(** X17: a property of the proxy named like one of its four methods always
    reads as that method, even after a value was assigned to it; the value
    is in the store all the same and the method [get] returns it. Under any
    other string key an assigned value is what the property reads as, and
    assigning under a symbol does nothing. *)
Theorem proxy_methods_shadow_keys
    (name description : string) (v : JsValue) (w : World) :
  proxy_get (KString name) (proxy_set (KString name) v w)
  = (if is_method_name name then Method name else Value v)
  /\ locals_get name (proxy_set (KString name) v w) = v
  /\ proxy_set (KSymbol description) v w = w
  /\ proxy_get (KSymbol description) w = Value VUndefined.
Proof.
  unfold proxy_get, proxy_set, locals_get.
  rewrite ReconcilerFacts.c_get_c_set. now destruct (is_method_name name).
Qed.

Lemma prop_assign_eq ps k v : prop (assign ps k v) k = v.
Proof.
  induction ps as [|[k0 x] ps IH]; simpl.
  - now rewrite String.eqb_refl.
  - destruct (String.eqb k0 k) eqn:Hk; simpl; now rewrite Hk.
Qed.

Lemma prop_assign_ne ps k v k' :
  k <> k' -> prop (assign ps k v) k' = prop ps k'.
Proof.
  intros Hne. induction ps as [|[k0 x] ps IH]; simpl.
  - apply String.eqb_neq in Hne. now rewrite Hne.
  - destruct (String.eqb k0 k) eqn:Hk; simpl.
    + apply String.eqb_eq in Hk. subst k0.
      apply String.eqb_neq in Hne. now rewrite Hne.
    + now rewrite IH.
Qed.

- Work request -
Write out the complete material a second time, matching it exactly.

- Response to the task -
(** X17: a property of the proxy named like one of its four methods always
    reads as that method, even after a value was assigned to it; the value
    is in the store all the same and the method [get] returns it. Under any
    other string key an assigned value is what the property reads as, and
    assigning under a symbol does nothing. *)
Theorem proxy_methods_shadow_keys
    (name description : string) (v : JsValue) (w : World) :
  proxy_get (KString name) (proxy_set (KString name) v w)
  = (if is_method_name name then Method name else Value v)
  /\ locals_get name (proxy_set (KString name) v w) = v
  /\ proxy_set (KSymbol description) v w = w
  /\ proxy_get (KSymbol description) w = Value VUndefined.
Proof.
  unfold proxy_get, proxy_set, locals_get.
  rewrite ReconcilerFacts.c_get_c_set. now destruct (is_method_name name).
Qed.

Lemma prop_assign_eq ps k v : prop (assign ps k v) k = v.
Proof.
  induction ps as [|[k0 x] ps IH]; simpl.
  - now rewrite String.eqb_refl.
  - destruct (String.eqb k0 k) eqn:Hk; simpl; now rewrite Hk.
Qed.

Lemma prop_assign_ne ps k v k' :
  k <> k' -> prop (assign ps k v) k' = prop ps k'.
Proof.
  intros Hne. induction ps as [|[k0 x] ps IH]; simpl.
  - apply String.eqb_neq in Hne. now rewrite Hne.
  - destruct (String.eqb k0 k) eqn:Hk; simpl.
    + apply String.eqb_eq in Hk. subst k0.
      apply String.eqb_neq in Hne. now rewrite Hne.
    + now rewrite IH.
Qed.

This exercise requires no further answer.